Within Temptation - The Silent Force [via mediate]

I'm not entirely sure what to say here. Apparently I've heard enough orchestral metal albums (2) to know the general structure of them: you've got the all-orchestral intro to prove that you have an orchestra, the orchestral ballad in the middle of the album to prove that you're not relying on the guitars to bury the quality of it and your lead singer, and the really big epic closing number. In between you have songs saturated with all the production power you can manage without making it sound stupid. And... yeah, that's pretty much this album. I have my usual comments about wanting this stuff to be harder and faster (seriously, would it kill you to do a blast beat what the hell did I just type), and while the production values are good and all, the riffs and drum patterns are all very basic, and the lead singer isn't amazing or anything. The mastering also feels a bit off to me, but that could just be the slow and generic and slightly too dragging powerchords getting on my nerves after a while.

Again, I'd like to stress that this is a solid album.
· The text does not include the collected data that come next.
(** * goseapi: a client for the Stack Exchange API

    A shallow embedding of [stackexchange.go] and the properties of its
    request builder and response decoder.

    Go strings are byte sequences: they are modelled by [string], whose
    characters ([ascii]) are the 256 byte values, and a [[]byte] by
    [list ascii].  Go's [int] carries no arithmetic in this package (it is
    only compared with zero, formatted and parsed), so it is modelled by
    [Z]. *)

From Stdlib Require Import ZArith Ascii String DecimalString DecimalPos DecimalZ.
From stdpp Require Import base tactics option list sorting gmap strings.

Local Open Scope Z_scope.
Local Open Scope nat_scope.

(** ** Byte strings *)

Module Bytes.

(** [[]byte(s)] *)
Definition of_string (s : string) : list ascii := list_ascii_of_string s.

(** [string(b)] *)
Definition to_string (b : list ascii) : string := string_of_list_ascii b.

(** [bytes.IndexByte(b, c)]: the index of the first [c] in [b]; Go's [-1]
    is [None]. *)
Fixpoint IndexByte (b : list ascii) (c : ascii) : option nat :=
  match b with
  | [] => None
  | x :: b' => if decide (x = c) then Some 0 else S <$> IndexByte b' c
  end.

End Bytes.

Definition lbrace : ascii := "{".
Definition rbrace : ascii := "}".

(** ** Placeholder substitution ([fillPlaceholders], lines 148-173) *)

(** The variables of the loop: the output [buf], the unread template [b]
    and the argument cursor [argIdx]. *)
Record fillState : Type := FillState {
  buf : list ascii;
  b : list ascii;
  argIdx : nat
}.

(** The [for] loop of lines 156-168.  Every iteration that does not [break]
    advances [argIdx], so [length args] iterations are always enough; [fuel]
    bounds the number of iterations. *)
Fixpoint fillLoop (fuel : nat) (args : list string) (st : fillState) : fillState :=
  match fuel with
  | O => st
  | S fuel' =>
    if bool_decide (argIdx st < length args) && bool_decide (0 < length (b st)) then
      match Bytes.IndexByte (b st) lbrace with
      | None => st
      | Some i =>
        let buf1 := buf st ++ take i (b st) in
        let b1 := drop i (b st) in
        match Bytes.IndexByte b1 rbrace with
        | None => FillState buf1 b1 (argIdx st)
        | Some j =>
          match args !! argIdx st with
          | Some a =>
            fillLoop fuel' args
              (FillState (buf1 ++ Bytes.of_string a) (drop (S j) b1) (S (argIdx st)))
          | None => FillState buf1 b1 (argIdx st)
          end
        end
      end
    else st
  end.

(** The state in which the loop is left. *)
Definition fillExit (s : string) (args : list string) : fillState :=
  fillLoop (length args) args (FillState [] (Bytes.of_string s) 0).

Definition fillPlaceholders (s : string) (args : list string) : string :=
  if bool_decide (String.length s = 0) || bool_decide (length args = 0) then s
  else
    let st := fillExit s args in
    let buf := if bool_decide (0 < length (b st)) then buf st ++ b st else buf st in
    Bytes.to_string buf.

(** The number of substitution arguments the call has used. *)
Definition argsUsed (s : string) (args : list string) : nat :=
  if bool_decide (String.length s = 0) || bool_decide (length args = 0) then 0
  else argIdx (fillExit s args).

(** ** Templates as placeholder spans

    Read from left to right, a template is a sequence of spans, each a
    stretch of literal text followed by one placeholder, and a tail in which
    no placeholder is complete.  A placeholder runs from a "{" to the first
    "}" after it, as the scan of [fillPlaceholders] has it. *)

(** Literal text [lit], then the placeholder [{hole}]. *)
Record span : Type := Span {
  lit : list ascii;
  hole : list ascii
}.

Definition renderSpan (sp : span) : list ascii :=
  lit sp ++ lbrace :: hole sp ++ [rbrace].

Definition render (sps : list span) (tail : list ascii) : list ascii :=
  concat (renderSpan <$> sps) ++ tail.

(** One pass over the template.  [inside] is [None] in literal text and
    holds the part of the placeholder read so far after a "{"; [txt] is the
    literal text read since the last complete placeholder. *)
Fixpoint scanSpans (inside : option (list ascii)) (txt : list ascii)
    (l : list ascii) : list span * list ascii :=
  match l with
  | [] =>
    ([], match inside with None => txt | Some h => txt ++ lbrace :: h end)
  | x :: l' =>
    match inside with
    | None =>
      if decide (x = lbrace) then scanSpans (Some []) txt l'
      else scanSpans None (txt ++ [x]) l'
    | Some h =>
      if decide (x = rbrace) then
        let '(sps, tail) := scanSpans None [] l' in (Span txt h :: sps, tail)
      else scanSpans (Some (h ++ [x])) txt l'
    end
  end.

(** The spans and the tail of a template. *)
Definition spans (s : string) : list span * list ascii :=
  scanSpans None [] (Bytes.of_string s).

(** Literal text holds no "{" and a placeholder no "}" before its end. *)
Definition span_ok (sp : span) : Prop :=
  (lbrace ∉ lit sp) ∧ (rbrace ∉ hole sp).

(** No placeholder is complete in the tail: no "{" of it has a "}" after
    it. *)
Definition tail_ok (tail : list ascii) : Prop :=
  ∃ pre post, tail = pre ++ post ∧ (lbrace ∉ pre) ∧ (rbrace ∉ post).

(** Positional substitution: the i-th span takes the i-th argument, as long
    as there are both; the spans left over are rendered as they were. *)
Definition substitute (sps : list span) (args : list string)
    (tail : list ascii) : list ascii :=
  concat (zip_with (λ sp a, lit sp ++ Bytes.of_string a) sps args)
  ++ render (drop (length args) sps) tail.

(** ** The [strconv] and [net/url] functions the package calls *)

Module strconv.

(** [strconv.Itoa(i)], and [strconv.FormatInt(i, 10)]: the decimal
    numeral of [i], most significant digit first, "-" before the digits
    of a negative number and "0" for zero. *)
Definition Itoa (i : Z) : string := NilZero.string_of_int (Z.to_int i).

(** [strconv.AppendInt(dst, i, 10)] *)
Definition AppendInt (dst : list ascii) (i : Z) : list ascii :=
  dst ++ Bytes.of_string (Itoa i).

(** Reading a decimal numeral back. *)
Definition Atoi (s : string) : option Z :=
  Z.of_int <$> NilZero.int_of_string s.

End strconv.

Module url.

(** [url.Values] is [map[string][]string]. *)
Abbreviation Values := (gmap string (list string)).

(** [v.Set(key, value)] replaces whatever [key] had by the one value. *)
Definition Set_ (v : Values) (key value : string) : Values :=
  <[key := [value]]> v.

Definition between (lo hi c : ascii) : bool :=
  (nat_of_ascii lo <=? nat_of_ascii c) && (nat_of_ascii c <=? nat_of_ascii hi).

(** [shouldEscape(c, encodeQueryComponent)]: letters, digits and the
    marks [-_.~] are kept, every other byte is escaped. *)
Definition shouldEscape (c : ascii) : bool :=
  if between "a" "z" c || between "A" "Z" c || between "0" "9" c then false
  else if bool_decide (c ∈ ["-"; "_"; "."; "~"]%char) then false
  else true.

(** ["0123456789ABCDEF"[n]] *)
Definition upperhex (n : nat) : ascii :=
  nth n (Bytes.of_string "0123456789ABCDEF") "0"%char.

Definition escapeByte (c : ascii) : list ascii :=
  if bool_decide (c = " "%char) then ["+"%char]
  else if shouldEscape c then
    ["%"%char; upperhex (nat_of_ascii c / 16); upperhex (nat_of_ascii c mod 16)]
  else [c].

(** [url.QueryEscape(s)] *)
Definition QueryEscape (s : string) : string :=
  Bytes.to_string (concat (escapeByte <$> Bytes.of_string s)).

(** [slices.Sort(keys)]: bytewise lexicographic order. *)
Definition sortKeys (keys : list string) : list string :=
  merge_sort String.le keys.

(** The body of [Values.Encode] once the keys have been collected: they
    are sorted, and every value of every key is written as [key=value],
    with "&" before all but the first. *)
Definition encodeKeys (keys : list string) (v : Values) : string :=
  Bytes.to_string
    (foldl (λ buf k,
       let vs := default [] (v !! k) in
       let keyEscaped := QueryEscape k in
       foldl (λ buf val,
         let buf := if bool_decide (0 < length buf) then buf ++ ["&"%char] else buf in
         buf ++ Bytes.of_string keyEscaped ++ "="%char :: Bytes.of_string (QueryEscape val))
         buf vs)
       [] (sortKeys keys)).

(** The order in which [for k := range v] visits the keys of a map: Go
    leaves it unspecified and varies it from one loop to the next.  An
    order is any function that lists the keys of every map, each once. *)
Record rangeOrder : Type := RangeOrder {
  keysOf : Values → list string;
  keysOf_perm : ∀ v, keysOf v ≡ₚ elements (dom v)
}.

(** [v.Encode()] *)
Definition Encode (ord : rangeOrder) (v : Values) : string :=
  if bool_decide (size v = 0) then "" else encodeKeys (keysOf ord v) v.

End url.

(** ** [JoinIDs] (lines 176-186) *)

(** [int64(id)]: every [int] is an [int64], with the same value. *)
Definition int64 (id : Z) : Z := id.

(** The [range] loop over [ids], from the buffer [buf]. *)
Fixpoint joinLoop (buf : list ascii) (ids : list Z) : list ascii :=
  match ids with
  | [] => buf
  | id :: ids' =>
    let buf := if bool_decide (0 < length buf) then buf ++ [";"%char] else buf in
    joinLoop (strconv.AppendInt buf (int64 id)) ids'
  end.

Definition JoinIDs (ids : list Z) : string :=
  Bytes.to_string (joinLoop [] ids).

(** ** Constants (lines 16-47) *)

Definition Version : string := "2.1".
Definition Root : string := "https://api.stackexchange.com/" +:+ Version.

Definition StackOverflow : string := "stackoverflow".

Definition SortActivity : string := "activity".
Definition SortCreationDate : string := "creation".
Definition SortHot : string := "hot".
Definition SortWeek : string := "week".
Definition SortMonth : string := "month".
Definition SortScore : string := "votes".

Definition PathAllAnswers : string := "/answers".
Definition PathAnswers : string := "/answers/{ids}".
Definition PathAnswerComments : string := "/answers/{ids}/comments".
Definition PathAllQuestions : string := "/questions".
Definition PathQuestions : string := "/questions/{ids}".
Definition PathQuestionAnswers : string := "/questions/{ids}/answers".
Definition PathQuestionComments : string := "/questions/{ids}/comments".

(** ** The structs *)

(** [Params] (lines 50-65) *)
Module Params.
Record t : Type := mk {
  Site : string;
  Sort : string;
  Order : string;
  Page : Z;
  PageSize : Z;
  Filter : string;
  Tagged : string;
  Args : list string
}.
End Params.

(** [Client] (lines 101-108).  [Client] is a [*http.Client], [None] when it
    is nil; the type of HTTP clients is left open. *)
Module Client.
Record t (HttpClient : Type) : Type := mk {
  Client : option HttpClient;
  Root : string;
  AccessToken : string;
  Key : string
}.
Arguments mk {HttpClient} _ _ _ _.
Arguments Client {HttpClient} _.
Arguments Root {HttpClient} _.
Arguments AccessToken {HttpClient} _.
Arguments Key {HttpClient} _.
End Client.

(** Modelled from the spec: the declarations of [Error] and [Wrapper] are
    not in [stackexchange.go].  Their fields are those of the response
    envelope of the specification (error descriptor, paging flags, quota
    fields, total and type), under the names and with the types that the
    composite literal of [parseResponse] (lines 209-223) gives them. *)
Module Error.
Record t : Type := mk {
  ID : Z;
  Name : string;
  Message : string
}.
End Error.

Module Wrapper.
Record t : Type := mk {
  Error : Error.t;
  Page : Z;
  PageSize : Z;
  HasMore : bool;
  Backoff : Z;
  QuotaMax : Z;
  QuotaRemaining : Z;
  Total : Z;
  Type_ : string
}.
End Wrapper.

(** The anonymous struct [result] of [parseResponse] (lines 189-206).
    [Items] is [items{v}]: it holds the destination [v] of the caller. *)
Module result.
Record t (Dest : Type) : Type := mk {
  Items : Dest;
  ErrorID : Z;
  ErrorName : string;
  ErrorMessage : string;
  Page : Z;
  PageSize : Z;
  HasMore : bool;
  Backoff : Z;
  QuotaMax : Z;
  QuotaRemaining : Z;
  Total : Z;
  Type_ : string
}.
Arguments mk {Dest} _ _ _ _ _ _ _ _ _ _ _ _.
Arguments Items {Dest} _.
Arguments ErrorID {Dest} _.
Arguments ErrorName {Dest} _.
Arguments ErrorMessage {Dest} _.
Arguments Page {Dest} _.
Arguments PageSize {Dest} _.
Arguments HasMore {Dest} _.
Arguments Backoff {Dest} _.
Arguments QuotaMax {Dest} _.
Arguments QuotaRemaining {Dest} _.
Arguments Total {Dest} _.
Arguments Type_ {Dest} _.
End result.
There are no offensively bad parts, but there aren't many parts that stand out either. I suppose the parts that I remember the most were See Who I Am because that was the first one after the intro and Forsaken because it either was faster or it had somewhat more interesting parts to it. It could just be because it was the one after the ballad. It also felt like the album started repeating itself after a while.

So, thanks for the album, but it doesn't pump me up enough.